Yesterday we took a Little Ripples field trip to TreePeople’s Yurt Village to check out their yurt structures as a possibility for future Little Ripples classrooms.  TreePeople is a pretty awesome environmental nonprofit that is a leader in providing sustainable solutions to urban ecosystem problems in Los Angeles.  Torin Dunnavant and Jim Hardie graciously gave us a tour and overview of the Yurt Village.

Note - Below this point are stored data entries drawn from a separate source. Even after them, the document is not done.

(** [s.split(sep)] for a non-empty [sep]. *)
Definition split (sep s : string) : list string := split_go sep 0 s.

(** [s.endswith(suffix)] *)
Fixpoint endswith (s suffix : string) : bool :=
  String.eqb s suffix ||
  match s with
  | EmptyString => false
  | String _ s' => endswith s' suffix
  end.

(** Number of occurrences of the character [c]. *)
Fixpoint count_char (c : ascii) (s : string) : nat :=
  match s with
  | EmptyString => 0
  | String d s' => (if Ascii.eqb d c then 1 else 0) + count_char c s'
  end.

(** [str(t)] of a tuple of integers, as in ["%s" % (pxarray.shape,)]. *)
Definition str_tuple (t : list nat) : string :=
  match t with
  | [] => "()"
  | [n] => "(" +:+ pretty n +:+ ",)"
  | _ => "(" +:+ join ", " (pretty <$> t) +:+ ")"
  end.

End PyStr.

(** The directory part of a path: everything before its last ['/'] (the
    empty string for a bare file name, which the operating system resolves
    against the working directory). *)
Fixpoint dirname (p : string) : string :=
  match p with
  | EmptyString => EmptyString
  | String c p' =>
      if (0 <? PyStr.count_char "/"%char p')%nat then String c (dirname p')
      else EmptyString
  end.

(** The cells of a CSV line when it is split at every comma. *)
Definition cells (line : string) : list string := PyStr.split "," line.

(** ** The traits table *)

(** The values the traits dictionary holds: strings, and the empty list that
    [get_traits_table] puts under [canopy_cover] and [site]. *)
Inductive TraitVal :=
| TStr (s : string)
| TEmptyList.

(** [str(v)] *)
Definition py_str (v : TraitVal) : string :=
  match v with
  | TStr s => s
  | TEmptyList => "[]"
  end.

Definition fields : list string :=
  ["local_datetime"; "canopy_cover"; "access_level"; "species"; "site";
   "citation_author"; "citation_year"; "citation_title"; "method"].

(** The one-character string made of a double quote. *)
Definition dquote : string := String "034"%char EmptyString.

(** The literal ['"Zongyang, Li"'], quotes included. *)
Definition citation_author : string := dquote +:+ "Zongyang, Li" +:+ dquote.

Definition default_traits : gmap string TraitVal :=
  <["local_datetime" := TStr EmptyString]>
  (<["canopy_cover" := TEmptyList]>
  (<["access_level" := TStr "2"]>
  (<["species" := TStr "Sorghum bicolor"]>
  (<["site" := TEmptyList]>
  (<["citation_author" := TStr citation_author]>
  (<["citation_year" := TStr "2016"]>
  (<["citation_title" := TStr "Maricopa Field Station Data and Metadata"]>
  (<["method" := TStr "Canopy Cover Estimation from RGB images"]> ∅)))))))).

Definition get_traits_table : list string * gmap string TraitVal :=
  (fields, default_traits).

(** [generate_traits_list] needs the monad below; its pure core is the list
    of keys it reads, in the order it reads them. *)
Definition trait_list_keys : list string :=
  ["local_datetime"; "canopy_cover"; "access_level"; "species"; "site";
   "citation_author"; "citation_year"; "citation_title"; "method"].

(** ** Exceptions, effects and the trace monad *)

Inductive Exn :=
| TypeError
| IndexError
| KeyError (key : string)
| LibraryError (what : string).

Inductive Res (A : Type) :=
| Ok (a : A)
| Raise (e : Exn).
Arguments Ok {A} a.
Arguments Raise {A} e.

(** The resource descriptor the host hands to [process_message]. *)
Record Resource := {
  res_id : string;            (* resource['id'] *)
  res_name : string;          (* resource['name'] *)
  res_parent_id : string;     (* resource['parent']['id'] *)
  res_local_paths : list string   (* resource['local_paths'] *)
}.

(** The attributes of [self] that [process_message] reads. *)
Record Extractor := {
  extractor_info : string;
  bety_key : string
}.

(** The content dictionary handed to [build_metadata]. *)
Record RunSummary := {
  plots_processed : nat;
  plots_skipped : Z;
  betydb_link : string
}.

(** What [build_metadata(host, extractor_info, id, content, 'dataset')]
    wraps: its five arguments. *)
Record Metadata := {
  md_host : string;
  md_extractor : string;
  md_target_id : string;
  md_content : RunSummary;
  md_target_kind : string
}.

Section Extractor.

Here’s a quick and dirty breakdown of some of what we learned and how they would relate to our Little Ripples schools:

  • In terms of size and feel of the yurt – it’s pretty amazing!! The circular shape of the classrooms would go directly in line with the principles of social and group learning and equality.  Chalk boards, artwork, etc would be able to be hung from the lattice structures on the interior of the yurts.  Just standing in the yurt structures it was pretty cool to imagine how a Little Ripples classroom could be laid out in one.
  • TreePeople staff and volunteers put up 7 yurt structures in 2 days and it was described as a relatively simple and quick task.  It’s highly doubtful that anyone in Chad has built or even seen a yurt before, but if we got the same construction contractor that built the pilot site I think we could get those yurts up with a quickness!
  • The TreePeople yurts went up in 2002 and have stayed in pretty good condition for over 10 years (minimal repairs needed).  Despite the simplistic design and construction, these are pretty durable, sturdy structures.
  • Torin and Jim mentioned that climate control can be an issue – getting extremely cold in the winter and hot in the summer.  Each of the TreePeople yurts that we saw had a fan at the top and air conditioning units.  We would probably want to think about having extra windows in the Little Ripples classrooms for more ventilation.
  • There were no leak/drainage issues during rainy weather in Los Angeles for the TreePeople yurts.  However, since the rainy season in Eastern Chad is considerably heavier, we may want to install rain gutters for the yurts to prevent excessive flooding around the classrooms.

Torin and Jim also talked with us about how TreePeople uses cisterns and water treatment strategies on their own grounds, showing how sustainable water solutions are completely possible right in the heart of LA (we wondered if this might be applicable in Eastern Chad…).  Hearing about TreePeople’s organization and work was really inspiring – you could tell that Torin and Jim were truly passionate about the organization’s mission and sharing that with the community.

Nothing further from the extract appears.